CPS will not care about a messy house. Grow up. You do not threaten someone. That's a horirble thing to do.

I am not one of the PPs who suggested CPS, I absolutely wouldn’t do that. If you have not seen how men weaponize custody, then I am happy for you and all of your loved ones. Dirty diapers strewn on the floor and rotting food would not go over well with any of the many possible evaluators in this situation. And CPS is very sympathetic to dads generally.

There is a big difference between making a threat and telling someone they are in danger and you are going to help them.
Anonymous
I wouldn't mention CPS because it could sound like a threat even if you don't mean it that way. I agree with going over and cleaning for her. It's not rude and invasive to throw away dirty diapers and wash dishes. If you were reorganizing her lingerie or decluttering her toolshed you'd need more buy in but this is your sister. Unless there's backstory on your relationship you haven't shared you can just show up and tell her you love her and load the dishwasher.
Anonymous
I’m another who thinks you just show up and do. She’s depressed and everything is too much for her. Can you and your mom divide and conquer?

And the person who said call CPS, you need a swift kick in the tush
Anonymous
I’m sorry. Just keep showing up for her and bringing food.

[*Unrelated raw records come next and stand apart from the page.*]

(** [_check_metadata] *)
Definition _check_metadata (soup : document) : bool :=
  let schema := Soup.find ["script"] (Soup.attr_is "type" (String.eqb "application/ld+json")) soup in
  let ld :=
    match schema with
    | Some tag =>
        match Soup.string_of tag with
        | Some s =>
            Py.truthy s && Py.contains (dq ++ "@type" ++ dq) s &&
            (Py.contains (dq ++ "Product" ++ dq) s ||
             Py.contains (dq ++ "product" ++ dq) (Py.lower s))
        | None => false
        end
    | None => false
    end in
  if ld then true
  else
    let og_type := Soup.find ["meta"] (Soup.attr_is "property" (String.eqb "og:type")) soup in
    let og :=
      match og_type with
      | Some tag =>
          match Soup.get "content" tag with
          | Some v => String.eqb v "product"
          | None => false
          end
      | None => false
      end in
    if og then true
    else
      let product_meta_tags :=
        Soup.find_all ["meta"] (Soup.attr_is "property" (Re.search product_meta)) soup in
      Py.nonempty product_meta_tags.

(** [is_product_page]; [None] when [_check_url_pattern] raises. *)
Definition is_product_page (url html : string) (soup : document) : option bool :=
  match _check_url_pattern url with
  | None => None
  | Some true => Some true
  | Some false =>
      if _check_page_content html soup then Some true
      else if _check_metadata soup then Some true
      else Some false
  end.

End ProductIdentifier.

(** ** crawler/base_crawler.py *)

(** The mutable fields of a [Crawler] object. *)
Record Crawler := mkCrawler {
  domain : string;
  max_urls : Z;
  concurrency : Z;
  frontier : URLFrontier;
  visited_urls : gset string;
  product_urls : gset string
}.

Definition set_frontier (f : URLFrontier) (c : Crawler) : Crawler :=
  mkCrawler (domain c) (max_urls c) (concurrency c) f (visited_urls c) (product_urls c).
Definition add_visited (url : string) (c : Crawler) : Crawler :=
  mkCrawler (domain c) (max_urls c) (concurrency c) (frontier c)
            (visited_urls c ∪ {[url]}) (product_urls c).
Definition add_product (url : string) (c : Crawler) : Crawler :=
  mkCrawler (domain c) (max_urls c) (concurrency c) (frontier c)
            (visited_urls c) (product_urls c ∪ {[url]}).

(** What the transport and the parser give back for one URL:
    [session.get] raises; or it answers with a status and, when the body is
    read and parsed without an exception, the text and its document. *)
Inductive fetch_result : Type :=
| TransportError
| Response (status : Z) (body : option (string * document)).

(** How a call ends: it returns, or an exception leaves it. *)
Inductive completion : Type := Returned | Raised.

(** The loop [for link in links: if self.should_crawl(link):
    self.frontier.add(link)]; it stops where [should_crawl] raises. *)
Fixpoint enqueue_links (should_crawl : string → option bool) (links : list string)
    (f : URLFrontier) : URLFrontier * completion :=
  match links with
  | [] => (f, Returned)
  | link :: rest =>
      match should_crawl link with
      | None => (f, Raised)
      | Some true => enqueue_links should_crawl rest (Frontier.add link f)
      | Some false => enqueue_links should_crawl rest f
      end
  end.

Module Base.

(** The loop of [extract_links] over the anchors; [None] when [urljoin]
    raises. *)
Fixpoint join_anchors (base_url : string) (anchors : list node) : option (list string) :=
  match anchors with
  | [] => Some []
  | anchor :: rest =>
      let href := default EmptyString (Soup.get "href" anchor) in
      if negb (Py.truthy href) || Py.startswith "javascript:" href
      then join_anchors base_url rest
      else
        absolute_url ← Urllib.urljoin base_url href;
        links ← join_anchors base_url rest;
        Some (absolute_url :: links)
  end.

For the cleaning, take care of the things that seem obvious- trash, dishes, laundry. And don’t do anything that seems threatening or overstepping- going through papers or Giving stuff away. Bring easy meals for the freezer. Bring paper plates and napkins. Put the laundry in baskets or take some to drop off laundry. It’s hard for you too…you are doing a good thing.
Anonymous
Anonymous wrote:I’m sorry. Just keep showing up for her and bringing food. For the cleaning, take care of the things that seem obvious- trash, dishes, laundry. And don’t do anything that seems threatening or overstepping- going through papers or Giving stuff away. Bring easy meals for the freezer. Bring paper plates and napkins. Put the laundry in baskets or take some to drop off laundry. It’s hard for you too…you are doing a good thing.

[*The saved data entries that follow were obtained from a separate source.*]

Lemma run_log (es : list Event) (p : Page) :
  exists l,
    pg_log (run p es) = pg_log p ++ l
    /\ opensSocket l = existsb isEffectRun es && ready p
    /\ refetchesActivities (pg_id p) l = existsb isSuccess es.
Proof.
  revert p. induction es as [|e es IH]; intros p.
  - exists []. rewrite app_nil_r. repeat split.
  - destruct (step_log p e) as (l1 & Hl1 & Ho1 & Hr1).
    destruct (IH (step p e)) as (l2 & Hl2 & Ho2 & Hr2).
    exists (l1 ++ l2). split; [|split].
    + change (run p (e :: es)) with (run (step p e) es).
      rewrite Hl2, Hl1, app_assoc. reflexivity.
    + unfold opensSocket in *. rewrite existsb_app, Ho1, Ho2, ready_step.
      simpl. destruct (isEffectRun e), (existsb isEffectRun es), (ready p);
        reflexivity.
    + destruct (step_static p e) as (Hid & _).
      unfold refetchesActivities in *. rewrite Hid in Hr2.
      rewrite existsb_app, Hr1, Hr2. reflexivity.
Qed.

Lemma socketInvariant_step (p : Page) (e : Event) :
  socketInvariant p -> socketInvariant (step p e).
Proof.
  unfold socketInvariant. intros H.
  pose proof (trip_step p e) as Ht.
  destruct (step_static p e) as (_ & Hu & _).
  rewrite Ht, Hu. clear Ht Hu.
  destruct e as [| | |message| | |a r|a r]; simpl.
  - unfold effectBody. rewrite trip_effectCleanup.
    assert (Hu : pg_user (effectCleanup p) = pg_user p)
      by (unfold effectCleanup; destruct (pg_socket p); reflexivity).
    rewrite Hu.
    assert (Hs : pg_socket (effectCleanup p) = None)
      by (unfold effectCleanup; destruct (pg_socket p) eqn:E; [reflexivity | exact E]).
    destruct (trip p) as [t|] eqn:Et, (pg_user p) as [u|] eqn:Eu; simpl;
      rewrite ?Hs; auto.
  - unfold effectCleanup; destruct (pg_socket p) eqn:E; simpl; rewrite ?E; exact I.
  - destruct (pg_socket p) as [c|] eqn:Es; [|rewrite Es; exact I].
    destruct (readyState c) eqn:Er; try (rewrite Es, Er; exact H).
    simpl. destruct H as (H1 & H2 & H3). rewrite H3. auto.
  - destruct (pg_socket p) as [c|] eqn:Es; [|rewrite Es; exact I].
    destruct (readyState c) eqn:Er; try (rewrite Es, Er; exact H).
    unfold onmessage. destruct (isActivityChange message); simpl;
      rewrite Es, Er; exact H.
  - destruct (pg_socket p) as [c|] eqn:Es; [|rewrite Es; exact I].
    simpl. destruct H as (H1 & H2 & H3).
    split; [exact H1|]. split; [exact H2|].
    destruct (readyState c); auto.
  - exact H.
  - unfold mutate. destruct r as [|[|] [j|]]; simpl; exact H.
  - unfold mutate. destruct r as [|[|] [j|]]; simpl; exact H.
Qed.

Lemma socketInvariant_run (es : list Event) (p : Page) :
  socketInvariant p -> socketInvariant (run p es).
Proof.
  revert p. induction es as [|e es IH]; intros p H; [exact H|].
  apply (IH (step p e)), socketInvariant_step, H.
Qed.

Lemma run_static (es : list Event) (p : Page) :
  pg_user (run p es) = pg_user p /\ trip (run p es) = trip p.
Proof.
  revert p. induction es as [|e es IH]; intros p; [split; reflexivity|].
  change (run p (e :: es)) with (run (step p e) es).
  destruct (IH (step p e)) as [-> ->].
  rewrite trip_step. destruct (step_static p e) as (_ & -> & _).
  split; reflexivity.
Qed.

(** ** The session registry of the specification and the join message *)

Lemma safe_integer_below_threshold (z : Z) :
  Z.abs z <= 2 ^ 53 - 1 -> JS.overflows (JS.mkDecimal (Z.abs z) 0) = false.
Proof.
  intros H. unfold JS.overflows; simpl.
  apply Z.leb_gt.
  assert (Ht : 2 ^ 53 <= JS.overflow_threshold) by (vm_compute; discriminate).
  replace (Z.abs z * 1) with (Z.abs z) by lia.
  generalize dependent JS.overflow_threshold. intros T HT. lia.
Qed.

Lemma number_of_Z_safe (z : Z) :
  Z.abs z <= 2 ^ 53 - 1 ->
  JS.number_of_Z z = JS.Finite (z <? 0) (JS.mkDecimal (Z.abs z) 0).
Proof.
  intros H. unfold JS.number_of_Z, JS.round_literal.
  rewrite safe_integer_below_threshold by exact H. reflexivity.
Qed.

(** An integer that is negative is not zero: its sign is written. *)
Lemma sign_of_integer (z : Z) :
  (z <? 0) && negb (JS.is_zero (JS.mkDecimal (Z.abs z) 0)) = (z <? 0).
Proof.
  unfold JS.is_zero. cbn [JS.dec_exp JS.dec_mant].
  change (0 <=? 0) with true. cbv iota.
  destruct (Z.ltb_spec z 0), (Z.eqb_spec (Z.abs z) 0); try reflexivity; lia.
Qed.

Lemma integerOf_integer (z : Z) :
  Registry.integerOf (JS.JNumber (z <? 0) (JS.mkDecimal (Z.abs z) 0)) = Some z.
Proof.
  unfold Registry.integerOf; simpl. f_equal.
  destruct (Z.ltb_spec z 0); lia.
Qed.

Lemma joinMessage_safe (u : User) (t : TripWithDetails) :
  Z.abs (trip_id t) <= 2 ^ 53 - 1 ->
  joinMessage u t
  = JS.JObject
      [ ("type", JS.JString "join_trip");
        ("userId", JS.JString (user_id u));
        ("tripId", JS.JNumber (trip_id t <? 0)
                              (JS.mkDecimal (Z.abs (trip_id t)) 0)) ].
Proof.
  intros H. unfold joinMessage, JS.stringify_object. cbn [JS.stringify].
  rewrite (number_of_Z_safe _ H), sign_of_integer. reflexivity.
Qed.

Lemma receive_joinMessage (h : Z) (u : User) (t : TripWithDetails)
    (r : Registry.State) :
  Z.abs (trip_id t) <= 2 ^ 53 - 1 ->
  Registry.receive h (joinMessage u t) r
  = Registry.join h (user_id u) (trip_id t) r.
Proof.
  intros H. rewrite (joinMessage_safe u t H).
  unfold Registry.receive.
  change (JS.get "type" _) with (Some (JS.JString "join_trip")).
  change (JS.get "userId" _) with (Some (JS.JString (user_id u))).
  change (JS.get "tripId" _)
    with (Some (JS.JNumber (trip_id t <? 0) (JS.mkDecimal (Z.abs (trip_id t)) 0))).
  cbv beta iota. rewrite integerOf_integer. reflexivity.
Qed.

Lemma deliverySet_join (h : Z) (m : string) (g g' : Z) (r : Registry.State) :
  h ∈ Registry.deliverySet g' (Registry.join h m g r) <-> g' = g.
Proof.
  unfold Registry.deliverySet, Registry.join, Registry.State in *.
  rewrite elem_of_dom. unfold is_Some.
  split.
  - intros [x Hx]. apply map_lookup_filter_Some in Hx as [Hx Hp].
    rewrite lookup_insert_eq in Hx. injection Hx as <-. simpl in Hp. congruence.
  - intros ->. exists (m, g). apply map_lookup_filter_Some.
    split; [apply lookup_insert_eq | reflexivity].
Qed.

Lemma joinMessage_members (u : User) (t : TripWithDetails) :
  JS.get "type" (joinMessage u t) = Some (JS.JString "join_trip")
  /\ JS.get "userId" (joinMessage u t) = Some (JS.JString (user_id u))
  /\ JS.get "tripId" (joinMessage u t)
     = JS.stringify (JS.VNumber (JS.number_of_Z (trip_id t))).
Proof.
  unfold joinMessage, JS.stringify_object. cbn [JS.stringify].
  destruct (JS.number_of_Z (trip_id t)); repeat split.
Qed.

This exactly. I posted before about getting her permission before cleaning other than basic things. The above post has the right balance of helping without imposing your will. It's more empowering. A home starts to feel less overwhelming with the dishes washed and laundry taken care of. Of course she can throw out dirty diapers mentioned earlier in thread. It's OK to do a quick wash of counters when she is busy. I would vacuum a little too once she sees how nice it is to have things a wee bit tidier., but make sure she gets input into when since the baby could be napping or sensitive to the noise (I think I read there's a baby in the mix). You can then gently offer to hire someone for a more deep clean or gently offer other things, but it is important for her to feel she has the power to say "no" even to something that is meant to be helpful.

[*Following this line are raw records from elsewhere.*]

(** X7.  A prestige reset is carried out exactly when the weighted total
    of the four stage resources is 1000 or more, and then it pays at least
    one compiler point; below 1000 the call changes nothing. *)
Theorem doPrestige_available (s : GameState.t) :
  ((GameState.doPrestige s).1 = true <-> Decimal.new 1000 <= GameState.totalResources s)
  /\ ((GameState.doPrestige s).1 = false -> (GameState.doPrestige s).2 = s)
  /\ ((GameState.doPrestige s).1 = true -> 1 <= GameState.calculatePrestigeGain s).
Proof.
  assert (Hgain : Decimal.new 1000 <= GameState.totalResources s ->
                  1 <= GameState.calculatePrestigeGain s).
  { intros H. destruct (calculatePrestigeGain_positive s H) as (_ & n & Hn & ->).
    change 1 with (Decimal.of_Z 1). by apply of_Z_le. }
  assert (Hiff : (GameState.doPrestige s).1 = true
                 <-> Decimal.new 1000 <= GameState.totalResources s).
  { rewrite <- doPrestige_succeeds. split.
    - intros Hpos. apply Qcnot_lt_le. intros Hlt.
      unfold GameState.calculatePrestigeGain, Decimal.lt in Hpos.
      rewrite bool_decide_eq_true_2 in Hpos by done. by vm_compute in Hpos.
    - intros H. apply Qclt_le_trans with 1; [qc_decide|by apply Hgain]. }
  split; [exact Hiff|]. split.
  - unfold GameState.doPrestige. by destruct (Decimal.lte _ _).
  - intros H. by apply Hgain, Hiff.
Qed.

Lemma doPrestige_available_witness :
  Decimal.new 1000 <= GameState.totalResources Samples.rich
  /\ 1 <= GameState.calculatePrestigeGain Samples.rich.
Proof.
  split.
  - apply (proj1 (proj1 (doPrestige_available Samples.rich))). reflexivity.
  - apply (proj2 (proj2 (doPrestige_available Samples.rich))). reflexivity.
Defined.

Lemma catalogue_positive (upgradeKey : string) (upgradeData : UpgradeData) :
  GameState.upgradeDataOf upgradeKey = Some upgradeData ->
  0 < baseCost upgradeData /\ 1 < growth upgradeData /\ 0 < baseOutput upgradeData.
Proof.
  unfold GameState.upgradeDataOf, UPGRADE_DATA, STAGE3_UPGRADES. cbn [assoc].
  repeat case_decide; intros [= <-]; repeat split; qc_decide.
Qed.

Lemma Qcpower_pos_strict (x : Qc) (n : nat) : 0 < x -> 0 < x ^ n.
Proof.
  intros Hx. induction n as [|n IH]; cbn [Qcpower]; [qc_decide|].
  by apply Qcmult_pos_pos.
Qed.

Lemma Qcinv_pos (x : Qc) : 0 < x -> 0 < / x.
Proof.
  intros Hx. destruct (Qclt_le_dec 0 (/ x)) as [|Hle]; [done|]. exfalso.
  assert (H1 : x * / x = 1) by (apply Qcmult_inv_r; intros ->; by apply Qclt_not_eq in Hx).
  assert (H2 : x * / x <= x * 0) by (apply Qcmult_le_mono_nonneg_l; [by apply Qclt_le_weak|done]).
  rewrite H1, Qcmult_0_r in H2. by vm_compute in H2.
Qed.

Lemma pow_pos (x : Qc) (n : Z) : 0 < x -> 0 < Decimal.pow x n.
Proof.
  intros Hx. destruct n as [|p|p]; cbn.
  - qc_decide.
  - by apply Qcpower_pos_strict.
  - by apply Qcinv_pos, Qcpower_pos_strict.
Qed.

Lemma costAtLevel_pos (d : UpgradeData) (level : Z) :
  0 < baseCost d -> 0 < growth d -> 0 < GameState.costAtLevel d level.
Proof.
  intros Hb Hg. unfold GameState.costAtLevel, Decimal.mul.
  apply round_pos, Qcmult_pos_pos; [done|]. by apply round_pos, pow_pos.
Qed.

Lemma round_0 : Decimal.round (Decimal.new 0) = Decimal.new 0.
Proof. apply Qc_is_canon. by vm_compute. Qed.

(** The running total of the cost loop is a rounded value. *)
Lemma costLoop_rounded (d : UpgradeData) (L : Z) (n : nat) (i : Z) (acc : Qc) :
  Decimal.round acc = acc ->
  Decimal.round (GameState.costLoop d L n i acc) = GameState.costLoop d L n i acc.
Proof.
  revert i acc. induction n as [|n IH]; intros i acc Hacc; cbn [GameState.costLoop];
    [done|].
  apply IH, round_idem.
Qed.

Lemma costLoop_ge (d : UpgradeData) (L : Z) (n : nat) (i : Z) (acc : Qc) :
  0 < baseCost d -> 0 < growth d -> Decimal.round acc = acc ->
  acc <= GameState.costLoop d L n i acc.
Proof.
  intros Hb Hg. revert i acc.
  induction n as [|n IH]; intros i acc Hacc; cbn [GameState.costLoop].
  - apply Qcle_refl.
  - eapply Qcle_trans; [|apply IH, round_idem].
    rewrite <- Hacc at 1. apply round_mono. unfold Decimal.add.
    rewrite <- (Qcplus_0_r acc) at 1. apply Qcplus_le_mono_l.
    by apply Qclt_le_weak, costAtLevel_pos.
Qed.

Lemma bulkCost_mono (d : UpgradeData) (L a b : Z) :
  0 < baseCost d -> 0 < growth d -> (0 <= a)%Z -> (0 <= b)%Z ->
  GameState.bulkCost d L a <= GameState.bulkCost d L (a + b).
Proof.
  intros Hb Hg Ha Hbn. unfold GameState.bulkCost.
  rewrite Z2Nat.inj_add by lia. rewrite costLoop_app.
  apply costLoop_ge; [done..|]. apply costLoop_rounded, round_0.
Qed.

(** X8.  Who can pay for a + b levels of an upgrade can pay for a levels:
    every level has a positive price, so the total of the cost loop grows
    with the quantity. *)
Theorem canBuyUpgrade_fewer (upgradeKey : string) (a b : Z) (s : GameState.t) :
  (0 <= a)%Z -> (0 <= b)%Z ->
  GameState.canBuyUpgrade upgradeKey (a + b) s = true ->
  GameState.canBuyUpgrade upgradeKey a s = true.
Proof.
  intros Ha Hb. unfold GameState.canBuyUpgrade.
  destruct (GameState.upgradeDataOf upgradeKey) as [d|] eqn:Hd; [|done].
  destruct (catalogue_positive _ _ Hd) as (Hbase & Hgrowth & _).
  destruct (match unlockThreshold d with Some _ => _ | None => _ end); [done|].
  unfold Decimal.gte. rewrite !bool_decide_eq_true. intros H.
  eapply Qcle_trans; [|exact H]. apply bulkCost_mono; try done.
  apply Qclt_trans with 1; [qc_decide|done].
Qed.

Lemma canBuyUpgrade_fewer_witness :
  GameState.canBuyUpgrade "auto-tokenizer-1" 2 Samples.rich = true.
Proof.
  apply (canBuyUpgrade_fewer "auto-tokenizer-1" 2 3 Samples.rich); [lia|lia|].
  reflexivity.
Defined.

Lemma pow_add_nonneg (x : Qc) (a b : Z) :
  (0 <= a)%Z -> (0 <= b)%Z ->
  Decimal.pow x (a + b) = Decimal.pow x a * Decimal.pow x b.
Proof.
  intros Ha Hb.
  assert (H : forall n : Z, (0 <= n)%Z -> Decimal.pow x n = x ^ Z.to_nat n).
  { intros [|p|p] Hn; [done|done|lia]. }
  rewrite !H by lia. rewrite Z2Nat.inj_add by lia.
  induction (Z.to_nat a) as [|n IH]; cbn [Nat.add Qcpower]; [ring|].
  rewrite IH. ring.
Qed.

Lemma Qcpower_gt_1 (x : Qc) (n : nat) : 1 < x -> (0 < n)%nat -> 1 < x ^ n.
Proof.
  intros Hx Hn. destruct n as [|n]; [lia|]. clear Hn.
  induction n as [|n IH]; cbn [Qcpower] in *.
  - by rewrite Qcmult_1_r.
  - apply Qclt_trans with (x * 1); [by rewrite Qcmult_1_r|].
    apply Qcmult_lt_mono_pos_l; [|done]. apply Qclt_trans with 1; [qc_decide|done].
Qed.

Lemma buyUpgrade_effect (upgradeKey : string) (amount : Z) (s s' : GameState.t) :
  GameState.buyUpgrade upgradeKey amount s = (true, s') ->
  exists d,
    GameState.upgradeDataOf upgradeKey = Some d
    /\ GameState.levelOf upgradeKey s' = (GameState.levelOf upgradeKey s + amount)%Z
    /\ GameState.bulkCost d (GameState.levelOf upgradeKey s) amount
       <= GameState.get (GameState.costResourceOf d) (GameState.resources s)
    /\ GameState.resources s'
       = GameState.set (GameState.costResourceOf d)
           (GameState.get (GameState.costResourceOf d) (GameState.resources s)
            - GameState.bulkCost d (GameState.levelOf upgradeKey s) amount)
           (GameState.resources s)
    /\ GameState.stage3 s' = GameState.stage3 s
    /\ GameState.codeGenerator s' = GameState.codeGenerator s.
Proof.
  unfold GameState.buyUpgrade.
  destruct (GameState.canBuyUpgrade upgradeKey amount s) eqn:Hcan; [|done].
  cbn [negb]. unfold GameState.canBuyUpgrade in Hcan.
  destruct (GameState.upgradeDataOf upgradeKey) as [d|]; [|done].
  intros [= <-]. exists d. split; [done|]. split.
  { unfold GameState.levelOf. cbn [GameState.upgrades]. by rewrite lookup_insert_eq. }
  split; [|done].
  destruct (match unlockThreshold d with Some _ => _ | None => _ end); [done|].
  unfold Decimal.gte in Hcan. by apply bool_decide_eq_true_1 in Hcan.
Qed.

Lemma catalogue_growth (upgradeKey : string) (upgradeData : UpgradeData) :
  GameState.upgradeDataOf upgradeKey = Some upgradeData ->
  Decimal.new (11 # 10) <= growth upgradeData.
Proof.
  unfold GameState.upgradeDataOf, UPGRADE_DATA, STAGE3_UPGRADES. cbn [assoc].
  repeat case_decide; intros [= <-]; qc_decide.
Qed.

Lemma pow_ge_self (x : Qc) (n : Z) : 1 <= x -> (1 <= n)%Z -> x <= Decimal.pow x n.
Proof.
  intros Hx Hn. destruct n as [|p|p]; [lia| |lia]. cbn [Decimal.pow].
  destruct (Pos2Nat.is_succ p) as [k ->]. cbn [Qcpower].
  rewrite <- (Qcmult_1_r x) at 1. apply Qcmult_le_mono_nonneg_l.
  - apply Qcle_trans with 1; [|done]. qc_decide.
  - by apply Qcpower_ge_1.
Qed.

Also, this will sound crazy, but see if she will get outside with you for walks, visits to the playground with the kids. Sunshine and exercise help. Open blinds at home if she allows it and open windows. Fresh ait in a home helps mood and letting the sunshine in. Often when depressed people close the blinds and hide.
Anonymous
Sorry, you can throw out dirty diapers not expect your sister is what I meant.
Anonymous
Anonymous wrote:This is do, not ask. Show up with your rubber gloves and get to work. If you ask she will say no, but she sounds so overwhelmed it is hard to know where to start so she just doesn’t

This 100%
And try to get her to talk to a therapist online.
Anonymous
Give her time. Ask her how you can help. Stop judging. She’s just had a horrible tragedy occur - not only to her, but to her kids. She needs to spend time comforting them, not cleaning.
Anonymous
Anonymous wrote:Give her time. Ask her how you can help. Stop judging. She’s just had a horrible tragedy occur - not only to her, but to her kids. She needs to spend time comforting them, not cleaning.

You need to re-read the post. OP is not judging, she wants to help. It's actually refreshing as so much of this forum is judgy and hate filled, but that is not what is happening here. OP is wonderful sister.